Saturday, February 16, 2008

Transaction in .Net

What is a Transaction?
Frequently in a database application you come across a situation where you need to execute two or more SQL commands in such a way that if any one of the statements fails, then no other statement will be able to change the database. The classic example of this is transferring money from a bank account into another bank account:

UPDATE Accounts SET Balance = Balance – 10 WHERE Customer = 1;
UPDATE Accounts SET Balance = Balance + 10 WHERE Customer = 2;

If the first SQL statement was to execute and the second SQL statement was to fail, then ten dollars would be removed from the first customer’s account but will never be added to the second customer’s account. This would, naturally, be bad – ten dollars has just disappeared entirely.

One way to deal with this would be to handle the situation in your database access code. You could do this by catching System.Data.SqlClient.SqlException when you do your database access. The situation is not as easy as it first appears, however. The SQL statements could have failed in a number of places:

Before the first SQL statement is executed.
After the first SQL statement is executed.
After the second SQL statement is executed.
This means that you have to determine what the balances of both the accounts were before the transfer and, after the exception was thrown, determine which account’s current balance doesn’t match the starting balance, and execute an UPDATE statement. This can, potentially, be a lot of code – especially if your example is non-trivial.

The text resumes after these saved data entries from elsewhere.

(** X9: a view has no cursor until [iter] is called on it.  On the view
    [_extract_subset] returns, [next] raises [AttributeError] and changes
    nothing, because [__init__] does not create [n_iter]; [iter] then
    succeeds and returns the view itself. *)
Theorem fresh_view_has_no_cursor h c cls names locked start stop :
  schema_of h c = Some (cls, names, locked) →
  ∃ h1 v,
    _extract_subset c start stop h = (h1, Ok v)
    ∧ (∀ frames,
         LabeledSubCollection.__next__ frames v h1
         = (h1, Raise AttributeError))
    ∧ ∃ h2, LabeledSubCollection.__iter__ v h1 = (h2, Ok v)
            ∧ LabeledSubCollection.get_n_iter v h2 = (h2, Ok 0%Z).
Proof.
  intros [dict Hca]%schema_of_unfold.
  eexists _, (length h). split; [|split].
  - unfold _extract_subset, LabeledSubCollection.new.
    mstep int_of_n_fields. mstep names_of_field_names. reflexivity.
  - intros frames. unfold LabeledSubCollection.__next__.
    apply view_next_loop_raises.
    unfold LabeledSubCollection.next_step, LabeledSubCollection.get_n_iter.
    erewrite bind_raise; [done|].
    erewrite bind_ok; [|apply view_of_ok, heap_lookup_fresh]. done.
  - eexists. split.
    + unfold LabeledSubCollection.__iter__, LabeledSubCollection.set_n_iter.
      erewrite bind_ok; [done|].
      erewrite bind_ok; [|apply view_of_ok, heap_lookup_fresh]. cbn beta.
      unfold LabeledSubCollection.put_view. by rewrite heap_lookup_fresh.
    + unfold LabeledSubCollection.get_n_iter.
      erewrite bind_ok; [|apply view_of_ok; rewrite heap_update_fresh;
                          apply heap_lookup_fresh].
      done.
Qed.

End ViewIteration.

(** ** Slices, views and their limits *)

Section Ranges.
Context {Expr : Type} `{!EqDecision Expr}.
Local Abbreviation M := (M Expr).
Local Abbreviation pyval := (pyval Expr).
Implicit Types (h : heap Expr) (c v : loc) (dict : gmap string pyval).
Implicit Types (names : list string) (s : subcollection).

Lemma py_slice_all {A} (l : list A) : py_slice l None None = l.
Proof.
  unfold py_slice, slice_bound. rewrite Z.sub_0_r, Nat2Z.id. cbn [Z.to_nat].
  rewrite drop_0. by apply take_ge.
Qed.

(** Position [k] of a slice is position [a + k] of the list, for the start
    [a] the bounds give. *)
Lemma py_slice_lookup {A} (l : list A) start stop (k : nat) (x : A) :
  py_slice l start stop !! k = Some x →
  l !! (Z.to_nat (slice_bound (Z.of_nat (length l)) 0 start) + k) = Some x
  ∧ k < Z.to_nat (slice_bound (Z.of_nat (length l)) (Z.of_nat (length l)) stop
                  - slice_bound (Z.of_nat (length l)) 0 start).
Proof.
  unfold py_slice. intros [Hk Hlt]%lookup_take_Some.
  by rewrite lookup_drop in Hk.
Qed.

Lemma py_slice_lookup_lt {A} (l : list A) start stop (k : nat) :
  k < Z.to_nat (slice_bound (Z.of_nat (length l)) (Z.of_nat (length l)) stop
                - slice_bound (Z.of_nat (length l)) 0 start) →
  py_slice l start stop !! k
  = l !! (Z.to_nat (slice_bound (Z.of_nat (length l)) 0 start) + k).
Proof.
  intros Hlt. unfold py_slice. rewrite lookup_take_lt by done.
  by rewrite lookup_drop.
Qed.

The situation is made even worse by the fact that SQL Server is a multi-user environment. At any given point of time, other users could be accessing the Accounts table – and if they access that table between your statement failing and your corrections to the table, they could very well access invalid data. This would be extraordinarily bad, and could lead to immensely hard to find bugs in your code. (bugs relating to data synchronization across several threads or processes are so difficult to find, that they have their own name: ‘Heisenbugs’)

Modern database theory postulates that in a perfect transaction world, a database would have a series of properties known as ACID. These properties are:

Atomic – All statements in a group must execute, or no statement in a group must execute.
Consistent – This follows naturally from atomic – a group of SQL statements must take the database from a known starting state to a known ending state. If the statements execute, the database must be at the known ending state. If the statements fail, the database must be at the known starting state.
Isolated – A group of statements must execute independently from any other statement groups being executed at the same time. If this wasn’t the case, it would be impossible for statement groups to be consistent – the known ending state could be altered by a code you have no control over or knowledge of. This is one of those concepts that are great in theory, but total isolation has important performance implications in the real world. More on how SQL Server implements this is explained later.
Durable – Once the group of SQL statements execute, the results need to be stored in a permanent media – if the database crashes right after a group of SQL statements execute, it should be possible to restore the database state to the point after the last transaction committed.
In SQL Server, ACID-ness is provided by the concept of transactions. Simply put, a transaction is a way to group SQL statements together so that, when executed, the transaction obeys the ACID principles. A transaction is enabled on a single connection to the database (over the lifetime of a SqlConnection object, in .NET parlance) and will apply to all commands executed over that connection until the transaction ends. Once you have a transaction, there are two things you can do with it. You can either commit the transaction to the database at the end of the transaction, or you can abandon the transaction and rollback the changes made in the transaction.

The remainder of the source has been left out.